Our analyses yield posterior means and SDs of fixed effect parameters that are lower than those obtained by Yau and McGilchrist (1998) using either ML or REML estimation. However, we obtain an estimate of the frailty variance, which is larger than the ML estimate (0.200, SD 0.480), but similar to the REML estimate (0.735, SD 0.526). The Bayesian estimate of the correlation parameter is also lower than both the ML (0.729, SD 0.671) and REML (0.605, SD 0.325) estimates. It should be noted that they used total time since the first failure to define a deterministic time-dependent frailty, in addition to using inter-event times in their models, so these differences might be due to the modelling strategy of recurrent event times and the deterministic time-varying component of frailty.

6 Discussion

This chapter has introduced two flexible approaches to dealing with associations between survival times in a conditional model for the analysis of multivariate survival data. The two approaches were demonstrated using real data sets. Firstly, we assumed that frailty effect could be modelled nonparametrically using a Dirichlet process prior, which specifies prior uncertainty for random frailty effects at the level of the distribution function; this offers infinite alternatives.

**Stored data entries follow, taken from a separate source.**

(** Step 4: [for (const [index, file] of attachments.entries())]; returns
    [uploadedAttachments]. *)
Fixpoint upload_attachments (conversationId : string) (inserted : MessageRow.t)
  (createdAt : string) (results : nat -> upload_env) (index : nat)
  (files : list File.t) : M (list Attachment.t) :=
  match files with
  | [] => ret []
  | file :: rest =>
      let r := results index in
      call (UploadFile (storage_path conversationId inserted r.(clock) index file)) ;;
      match r.(outcome) with
      | UploadFailed message =>
          setError (Some message) ;;
          others <- upload_attachments conversationId inserted createdAt results (S index) rest ;;
          ret (failed_attachment inserted index file createdAt None :: others)
      | RowFailed path message =>
          call (InsertAttachment inserted.(MessageRow.id) path) ;;
          setError (Some (match message with
                          | Some m => m
                          | None => "No se pudo guardar la información del archivo adjunto."
                          end)) ;;
          others <- upload_attachments conversationId inserted createdAt results (S index) rest ;;
          ret (failed_attachment inserted index file createdAt (Some (getPublicUrl path))
               :: others)
      | RowInserted path row_id row_created_at =>
          call (InsertAttachment inserted.(MessageRow.id) path) ;;
          others <- upload_attachments conversationId inserted createdAt results (S index) rest ;;
          ret (Attachment.with_status
                 (formatAttachment (inserted_attachment_row inserted file path row_id row_created_at))
                 Sent :: others)
      end
  end.

Definition has_error (l : list Attachment.t) : bool :=
  existsb (fun a => delivery_status_eqb a.(Attachment.status) Error) l.

Definition delivered_message (participants : list Participant.t)
  (senderProfile : Participant.t) (inserted : MessageRow.t)
  (uploaded : list Attachment.t) : Message.t :=
  formatMessage (with_attachment_rows inserted (Some [])) participants senderProfile
    (if has_error uploaded then Error else Sent)
    (match uploaded with [] => None | _ => Some uploaded end).
(** What [read] makes of an atom line of [write]. *)
Lemma atom_line_reads {E} `{ElementInfo E} (a : Q) (p : Position) (e : E) (v : Z) :
  (0 < a)%Q ->
  fits_fixed10 (px p * a) -> fits_fixed10 (py p * a) -> fits_fixed10 (pz p * a) ->
  nl_free (symbol e) = true -> removeAllSpaces (symbol e) = symbol e -> (length (symbol e) <= 3)%nat ->
  lookup_symbol (symbol e) = Some e ->
  exists at',
    atom_line_read a (atom_line a p e v) at'
    /\ element at' = e
    /\ (Qabs (px (position at') - px p) <= (1 # 20000) / a)%Q
    /\ (Qabs (py (position at') - py p) <= (1 # 20000) / a)%Q
    /\ (Qabs (pz (position at') - pz p) <= (1 # 20000) / a)%Q.
Proof.
  intros Ha Hx Hy Hz Hnl Hsp Hlen Hsym.
  destruct (put_fixed4_parse (px p * a) Hx) as [Lx [vx [Sx Bx]]].
  destruct (put_fixed4_parse (py p * a) Hy) as [Ly [vy [Sy By]]].
  destruct (put_fixed4_parse (pz p * a) Hz) as [Lz [vz [Sz Bz]]].
  exists (mkAtom e (mkPosition (vx * bohr_per_angstrom a) (vy * bohr_per_angstrom a) (vz * bohr_per_angstrom a))).
  cbn [element position px py pz]. unfold bohr_per_angstrom.
  split; [|split; [reflexivity|split; [|split]]; apply Qabs_scale; assumption].
  apply length_setw in Lx, Ly, Lz. unfold atom_line_read.
  assert (L3 : length (setw 3 (symbol e)) = 3%nat) by (apply length_setw; exact Hlen).
  unfold atom_line. split; [|split; [|exists vx, vy, vz; split; [|split; [|split; [|split]]]]].
  - rewrite !nl_free_app. repeat rewrite nl_free_setw by first [apply nl_free_put_fixed4 | exact Hnl].
    rewrite !nl_free_put_unsigned, !nl_free_concat_repeat by apply nl_free_put_unsigned. reflexivity.
  - rewrite !length_app, Lx, Ly, Lz, L3. cbn [length]. lia.
  - rewrite substr_prefix by exact Lx. exact Sx.
  - rewrite substr_skip, Lx by lia. rewrite substr_prefix by exact Ly. exact Sy.
  - rewrite substr_skip, Lx by lia. rewrite substr_skip, Ly by lia.
    rewrite substr_prefix by exact Lz. exact Sz.
  - rewrite substr_skip, Lx by lia. rewrite substr_skip, Ly by lia. rewrite substr_skip, Lz by lia.
    rewrite substr_skip by (cbn [length]; lia). cbn [length Nat.sub].
    rewrite substr_prefix by exact L3. rewrite removeAllSpaces_setw by exact Hsp. exact Hsym.
  - reflexivity.
Qed.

This could have practical benefits in many applications, where, often, the concern is grouping units into strata of various degrees of risk. In our analysis of the child survival data, the nonparametric approach allowed us to categorize the sample of the communities into 21 classes of risk of childhood mortality. Understanding that communities can be classified according to their risk of childhood mortality provides useful guidance on the effective use of resources for childhood survival and preventive interventions. The identified 21 sub-classes of risk could be administratively convenient and manageable for child health intervention programs.

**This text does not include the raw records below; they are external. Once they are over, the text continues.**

(** * Task manager: data model, validation, persistence operations, handlers

    A shallow embedding of [models.py], [crud.py], [database.py] and the
    task routes of [main.py], followed by the properties of the
    create / read / update / delete / list operations.

    Conventions of the embedding.
    - A Python [str] is the list of its code points; [len] is [length].
      A code point from D800 to DFFF is a lone surrogate, which a JSON
      body can carry and which the string type of a model refuses.
    - A [datetime] is a naive point in time (what [datetime.now()] returns),
      counted in microseconds; [<=] on datetimes is [<=] on [Z].  A due
      date of a request body is a [due]: naive, or aware of its offset.
    - An integer that a statement binds is of 64 bits for SQLite; the driver
      raises [OverflowError] on any other.
    - Every call of [datetime.now()] is an explicit argument [now] of the
      function that makes the call.
    - A Python object that is mutated in place ([setattr], [session.refresh])
      is a value that the mutating operation returns.
    - The table [task] is the list of its rows in rowid order, the order in
      which SQLite scans it when a SELECT has no ORDER BY. *)

From Stdlib Require Import ZArith List Bool Lia String Ascii Sorted.
From Stdlib Require Import DecimalString.
Import ListNotations.
Local Open Scope Z_scope.

Definition pystr := list Z.
Definition datetime := Z.

(** A due date as pydantic parses it from a body: without an offset, or
    with one (a string that ends in Z or in an offset, or a number).  Both
    carry their date and time. *)
Inductive due :=
| naive (d : datetime)
| aware (d : datetime) (utcoffset : Z).

(** The date and time of a due date. *)
Definition clock (v : due) : datetime :=
  match v with naive d | aware d _ => d end.

(** ** Python built-ins used by the program *)

Module py.

(** [str.isspace] on one code point (Py_UNICODE_ISSPACE). *)
Definition isspace (c : Z) : bool :=
  ((9 <=? c) && (c <=? 13)) || ((28 <=? c) && (c <=? 32))
  || (c =? 133) || (c =? 160) || (c =? 5760)
  || ((8192 <=? c) && (c <=? 8202))
  || (c =? 8232) || (c =? 8233) || (c =? 8239) || (c =? 8287)
  || (c =? 12288).

Fixpoint lstrip (s : pystr) : pystr :=
  match s with
  | [] => []
  | c :: r => if isspace c then lstrip r else s
  end.

Definition rstrip (s : pystr) : pystr := rev (lstrip (rev s)).

(** [s.strip()] *)
Definition strip (s : pystr) : pystr := rstrip (lstrip s).

(** truth value of a [str]: non-empty *)
Definition bool_str (s : pystr) : bool :=
  match s with [] => false | _ :: _ => true end.

(** truth value of an [Optional] whose values are all truthy
    (datetime objects, model instances) *)
Definition bool_obj {A : Type} (v : option A) : bool :=
  match v with None => false | Some _ => true end.

(** a literal of ASCII characters *)
Definition str (s : string) : pystr :=
  map (fun a => Z.of_N (N_of_ascii a)) (list_ascii_of_string s).

(** [all(c.isspace() for c in s)] *)
Definition all_space (s : pystr) : bool := forallb isspace s.

(** A surrogate code point; in a [str] it stands alone. *)
Definition is_surrogate (c : Z) : bool := (55296 <=? c) && (c <=? 57343).

Definition has_surrogate (s : pystr) : bool := existsb is_surrogate s.

End py.

(** ** models.py *)

Inductive TaskStatus := pending | in_progress | completed | cancelled.
Inductive TaskPriority := low | medium | high | urgent.

(** Both enumerations derive from [str]: a member is the string of its value. *)
Definition TaskStatus_value (s : TaskStatus) : pystr :=
  match s with
  | pending => py.str "pending"
  | in_progress => py.str "in_progress"
  | completed => py.str "completed"
  | cancelled => py.str "cancelled"
  end.

Definition TaskPriority_value (p : TaskPriority) : pystr :=
  match p with
  | low => py.str "low"
  | medium => py.str "medium"
  | high => py.str "high"
  | urgent => py.str "urgent"
  end.

Definition TaskStatus_eqb (a b : TaskStatus) : bool :=
  match a, b with
  | pending, pending | in_progress, in_progress
  | completed, completed | cancelled, cancelled => true
  | _, _ => false
  end.

Definition TaskPriority_eqb (a b : TaskPriority) : bool :=
  match a, b with
  | low, low | medium, medium | high, high | urgent, urgent => true
  | _, _ => false
  end.

(** [class Task(SQLModel, table=True)]: the Python object.  The annotations
    of [title], [status] and [priority] are not Optional, but nothing checks
    an assignment to an attribute of a table model, so at run time each of
    them can hold [None]. *)
Record Task := {
  id : option Z;
  title : option pystr;
  description : option pystr;
  status : option TaskStatus;
  priority : option TaskPriority;
  created_at : datetime;
  updated_at : option datetime;
  due_date : option datetime;
  assigned_to : option pystr
}.

(** A field of a request body: missing, or present with [null] or a value.
    The same distinction is what a validated model keeps in its set of
    fields that were set. *)
Inductive supplied (A : Type) : Type :=
| Unset
| Given (v : option A).
Arguments Unset {A}.
Arguments Given {A} v.

(** The body of a POST or PUT request, once parsed: the six fields a client
    may send, each of its declared type. *)
Record Body := {
  b_title : supplied pystr;
  b_description : supplied pystr;
  b_status : supplied TaskStatus;
  b_priority : supplied TaskPriority;
  b_due_date : supplied due;
  b_assigned_to : supplied pystr
}.

(** [class TaskCreate(SQLModel)], a validated instance. *)
Record TaskCreate := {
  c_title : pystr;
  c_description : option pystr;
  c_status : TaskStatus;
  c_priority : TaskPriority;
  c_due_date : option datetime;
  c_assigned_to : option pystr
}.

(** [class TaskUpdate(SQLModel)], a validated instance: every field is
    Optional with default [None]; [Unset] marks a field outside the set of
    fields that were set. *)
Record TaskUpdate := {
  u_title : supplied pystr;
  u_description : supplied pystr;
  u_status : supplied TaskStatus;
  u_priority : supplied TaskPriority;
  u_due_date : supplied datetime;
  u_assigned_to : supplied pystr
}.

(** What stopped a field: a [ValueError] of a validator or a constraint,
    a string that is not Unicode, or a [TypeError] raised in a validator. *)
Inductive cause := ValueError | UnicodeError | TypeError.

(** One error: the field, the message and the cause. *)
Definition error := (string * string * cause)%type.

(** A model, or the errors for which none was built.  The errors of cause
    [ValueError] and [UnicodeError] are those of the [ValidationError]; a
    [TypeError] is not collected by the validation: it ends it and is what
    the caller gets. *)
Inductive result (A : Type) : Type :=
| Ok (a : A)
| Invalid (errs : list error).
Arguments Ok {A} a.
Arguments Invalid {A} errs.

Definition errors_of {A : Type} (r : result A) : list error :=
  match r with Ok _ => [] | Invalid e => e end.

Definition is_ok {A : Type} (r : result A) : bool :=
  match r with Ok _ => true | Invalid _ => false end.

Definition value_error {A : Type} (field msg : string) : result A :=
  Invalid [(field, msg, ValueError)].

Definition unicode_error {A : Type} (field : string) : result A :=
  Invalid [(field,
            ("Input should be a valid string, "
             ++ "unable to parse raw data as a unicode string")%string,
            UnicodeError)].

Definition type_error {A : Type} (field msg : string) : result A :=
  Invalid [(field, msg, TypeError)].

Definition is_type_error (e : error) : bool :=
  match snd e with TypeError => true | _ => false end.

(** A [TypeError] ended the validation. *)
Definition crashed {A : Type} (r : result A) : bool :=
  existsb is_type_error (errors_of r).

(** The errors that the framework can write into a 422 response: those of a
    [ValidationError] whose inputs are Unicode. *)
Definition renderable (errs : list error) : bool :=
  forallb (fun e => match snd e with ValueError => true | _ => false end)
          errs.

Module TaskCreate_.

(** [@validator('title')] *)
Definition validate_title (v : pystr) : result pystr :=
  if negb (py.bool_str v) || negb (py.bool_str (py.strip v))
  then value_error "title" "Title cannot be empty or whitespace only"
  else Ok (py.strip v).

(** [@validator('due_date')]: [v <= datetime.now()] compares [v] with a
    naive datetime, which raises [TypeError] when [v] is aware. *)
Definition validate_due_date (now : datetime) (v : option due)
  : result (option due) :=
  match v with
  | None => Ok v
  | Some (naive d) =>
      if d <=? now
      then value_error "due_date" "Due date must be in the future"
      else Ok v
  | Some (aware _ _) =>
      type_error "due_date"
        "can't compare offset-naive and offset-aware datetimes"
  end.

End TaskCreate_.

Module TaskUpdate_.

(** [@validator('title')] *)
Definition validate_title (v : option pystr) : result (option pystr) :=
  match v with
  | Some s =>
      if negb (py.bool_str s) || negb (py.bool_str (py.strip s))
      then value_error "title" "Title cannot be empty or whitespace only"
      else Ok (Some (py.strip s))
  | None => Ok v
  end.

(** [@validator('due_date')]: [v <= datetime.now()] compares [v] with a
    naive datetime, which raises [TypeError] when [v] is aware. *)
Definition validate_due_date (now : datetime) (v : option due)
  : result (option due) :=
  match v with
  | None => Ok v
  | Some (naive d) =>
      if d <=? now
      then value_error "due_date" "Due date must be in the future"
      else Ok v
  | Some (aware _ _) =>
      type_error "due_date"
        "can't compare offset-naive and offset-aware datetimes"
  end.

End TaskUpdate_.

(** [Field(max_length=n)] on a string *)
Definition max_length (field : string) (n : nat) (s : pystr) : result pystr :=
  if (n <? List.length s)%nat
  then value_error field
         ("String should have at most "
          ++ NilEmpty.string_of_uint (Nat.to_uint n) ++ " characters")
  else Ok s.

(** A value of a field [str = Field(max_length=n)]: a Unicode string, then
    within the length. *)
Definition str_field (field : string) (n : nat) (s : pystr) : result pystr :=
  if py.has_surrogate s then unicode_error field else max_length field n s.

(** An optional string field with a length bound and default [None]. *)
Definition optional_str (field : string) (n : nat) (v : supplied pystr)
  : result (option pystr) :=
  match v with
  | Unset | Given None => Ok None
  | Given (Some s) =>
      match str_field field n s with
      | Ok s => Ok (Some s)
      | Invalid e => Invalid e
      end
  end.

(** A required-type field with a default: [null] is not a member of the
    type. *)
Definition with_default {A : Type} (field : string) (d : A) (v : supplied A)
  : result A :=
  match v with
  | Unset => Ok d
  | Given None => value_error field "Input should be a valid member"
  | Given (Some a) => Ok a
  end.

We note that the model could be extended to have the covariate link function unspecified and modelled nonparametrically, for instance, by a mixture of beta or triangular distributions (Perron and Mengersen 2001). Such an extension would make the proportional hazards model fully nonparametric in all parts of the model. A similar model involving minimal distributional assumptions on fixed and frailty effects was presented in Zhang and Steele (2004). However, implementation of such models would be computationally more complex and intensive, especially when there are many short intervals for the counting process.

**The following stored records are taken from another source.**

(** The world once [cacheSet key value ttl] has settled. *)
Definition stored (key : string) (value : ExplanationResult.t) (ttl : option nat)
    (w : World) : World :=
  let w' := set_now (now w + redis_latency (outside w)) w in
  if redis_up (outside w) then
    set_cache (<[key := (value, ttl_or_default ttl)]> (cache w))
      (set_events (events w ++ [Redis (SETEX key (ttl_or_default ttl))]) w')
  else
    set_events (events w ++ [Redis (SETEX key (ttl_or_default ttl));
                             Log LogError "Cache set failed"]) w'.

(** An entry that passes [if (cached)]. *)
Definition if_truthy (entry : option ExplanationResult.t) : option ExplanationResult.t :=
  match entry with
  | Some result => if ExplanationResult.truthy result then Some result else None
  | None => None
  end.

(** The outcome of the route's cache lookup and the world after it. *)
Definition checked_result `{Engine} (req : ExplainRequest.t) (w : World)
  : option ExplanationResult.t :=
  if ExplainRequest.cache req then if_truthy (cache_entry (cacheKeyOf req) w) else None.

Definition checked `{Engine} (req : ExplainRequest.t) (w : World) : World :=
  if ExplainRequest.cache req then
    let w' := got (cacheKeyOf req) w in
    match if_truthy (cache_entry (cacheKeyOf req) w) with
    | Some _ => set_events (events w' ++ [CacheHit "explain"; Log Debug "Cache hit"]) w'
    | None => w'
    end
  else w.

(** The world from which the route calls the service on a miss. *)
Definition missed (w : World) : World :=
  set_events (events w ++ [CacheMiss "explain"; Log Debug "Computing explanation"]) w.


(** The reply of a run that found [result], from the cache or not. *)
Definition success_reply `{Engine} (request : Request.t) (req : ExplainRequest.t)
    (result : ExplanationResult.t) (fromCache : bool) (timestamp : nat) : Reply.t :=
  {| Reply.statusCode := 200;
     Reply.success := true;
     Reply.data :=
       Some {| ReplyData.result :=
                 ExplanationResult.with_fingerprint
                   (fingerprint (ExplainRequest.sql req)) result;
               ReplyData.cached := fromCache |};
     Reply.error := None;
     Reply.requestId := Request.id request;
     Reply.timestamp := timestamp |}.

Definition failure_reply (request : Request.t) (error : Error) (timestamp : nat) : Reply.t :=
  {| Reply.statusCode := 500;
     Reply.success := false;
     Reply.data := None;
     Reply.error := Some (message error);
     Reply.requestId := Request.id request;
     Reply.timestamp := timestamp |}.


(** A task that looked up the cache and found nothing. *)
Definition is_missed (req : ExplainRequest.t) (t : Task) : Prop :=
  exists startTime request, t = Looked startTime request req None.

(** A stretch of a run that leaves the environment and the locks alone and
    invokes the backend [calls] times. *)
Definition advanced (calls : nat) (w w' : World) : Prop :=
  outside w' = outside w /\ locks w' = locks w
  /\ exists added,
       events w' = events w ++ added
       /\ backend_calls added = calls /\ lock_free added = true.

Definition is_send (e : Event) : bool :=
  match e with Send _ => true | _ => false end.


(** The row that the service writes for a statement and its explanation. *)
Definition cacheRecord `{Engine} (originalSql dialect : string)
    (explanation : ExplanationResult.t) : CacheRecord.t :=
  {| CacheRecord.queryHash := QueryFingerprint.hash (fingerprint originalSql);
     CacheRecord.queryPattern := QueryFingerprint.pattern (fingerprint originalSql);
     CacheRecord.sql := originalSql;
     CacheRecord.sanitizedSql := sanitizeSQL originalSql true;
     CacheRecord.dialect := dialect;
     CacheRecord.explanation := explanation;
     CacheRecord.confidence := ExplanationResult.confidence explanation |}.

(** The request that the service hands to the backend. *)
Definition llmRequest (originalSql sanitizedSql dialect : string)
    (schema explainPlan : option string) : LLMRequest.t :=
  {| LLMRequest.sql := originalSql;
     LLMRequest.sanitizedSql := Some sanitizedSql;
     LLMRequest.dialect := dialect;
     LLMRequest.schema := schema;
     LLMRequest.explainPlan := explainPlan;
     LLMRequest.privacyMode := true |}.

Definition is_log (e : Event) : bool :=
  match e with Log _ _ => true | _ => false end.

Section Runs.
Context `{Engine}.
Lemma fallback_calls_run_witness :
  exists tc,
    [mkToolCall "scroll_page" [("direction", VStr "up"); ("amount", VInt 300)]] = [tc]
    /\ runs_in_mock quiet_env tc.
Proof.
  apply (fallback_calls_run quiet_env decision_engine
           [user_message "Scroll up by 300 pixels"] EmptyString []).
  reflexivity.
Defined.

End ProviderTools.

(** ** Calls whose arguments do not fit *)

Module ArgumentFacts.
Import Conversation Effects Tools.

(** X12: a call with arguments that do not fit never reaches the
    browser.  When [tool_args] holds a key the wrapper of the tool has no
    parameter for, or lacks one it requires, [execute_tool] returns False,
    with or without a browser context, and all it does is to log. *)
Theorem misfit_never_reaches_the_browser (env : Env) (tool_name : string)
        (tool_args : Dict) (context : option BrowserContext) (w : World) :
  misfit tool_name tool_args ->
  exists d,
    execute_tool env tool_name tool_args context w = (Ok (RBool false), (w ++ d)%list)
    /\ forallb is_log d = true.
Proof.
  intros (fname & required & optional & e & Hsig & Hbind).
  unfold signature in Hsig. unfold execute_tool.
  destruct (tool_name =? "click_element");
    [|destruct (tool_name =? "type_text");
      [|destruct (tool_name =? "get_page_state");
        [discriminate|destruct (tool_name =? "scroll_page");
          [|destruct (tool_name =? "navigate_to_website"); [|discriminate]]]]].
  all: injection Hsig as <- <- <-; ToolFacts.unfold_monad; rewrite Hbind;
    eexists [_; _]; rewrite <- app_assoc; split; reflexivity.
Qed.

Lemma misfit_never_reaches_the_browser_witness :
  exists d,
    execute_tool quiet_env "click_element"
                 [("selector", VStr "button"); ("force", VBool true)] (Some 0%nat) []
    = (Ok (RBool false), ([] ++ d)%list)
    /\ forallb is_log d = true.
Proof.
  apply (misfit_never_reaches_the_browser quiet_env "click_element"
           [("selector", VStr "button"); ("force", VBool true)] (Some 0%nat) []).
  exists "click_element_wrapper", ["selector"], [], 
    (TypeError "click_element_wrapper() got an unexpected keyword argument 'force'").
  split; reflexivity.
Defined.

End ArgumentFacts.

(** ** Runs without an AI backend *)

Module RuleBasedRuns.
Import Terms BrowserAgent.

Section Run.
Variable env : Env.
Variable settings : Settings.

For the data example, the estimates of the fixed effects and 95% confidence intervals were similar under both frailty model assumptions; thus substantive conclusions are not affected by whether or not we use a nonparametric form for the frailty effects. The fact that a seemingly more complex model produces similar results to those under a simpler model is irrelevant when we consider that there is no reason aprior to believe that a gamma shape is adequate for the distribution of the random frailties (Dubson 2009). A parametric gamma model would have been unable to model frailty adequately if the distribution of the frailties had arbitrary shapes and if there were interactions between the observed and the unobserved predictors. Thus, a nonparametric frailty model validates the parametric gamma model in this application.

In the second approach, we have shown that a model encompassing dependence through a time-varying longitudinal parameter with complex structure, that accounts for both intra-subject and order correlation, provides a better fit than other traditional models of dependence. It has also been shown for these data that only the deterministic time component of frailty is important. In the more complex models, using an AR(1) frailty model, the correlation and the random component show high positive dependence and variation, respectively, though with minimal significance since these estimates are marginally larger than their standard deviations. Despite this, we are satisfied that a model has been presented for consideration in the analysis of similar data structures, whether binary or count data.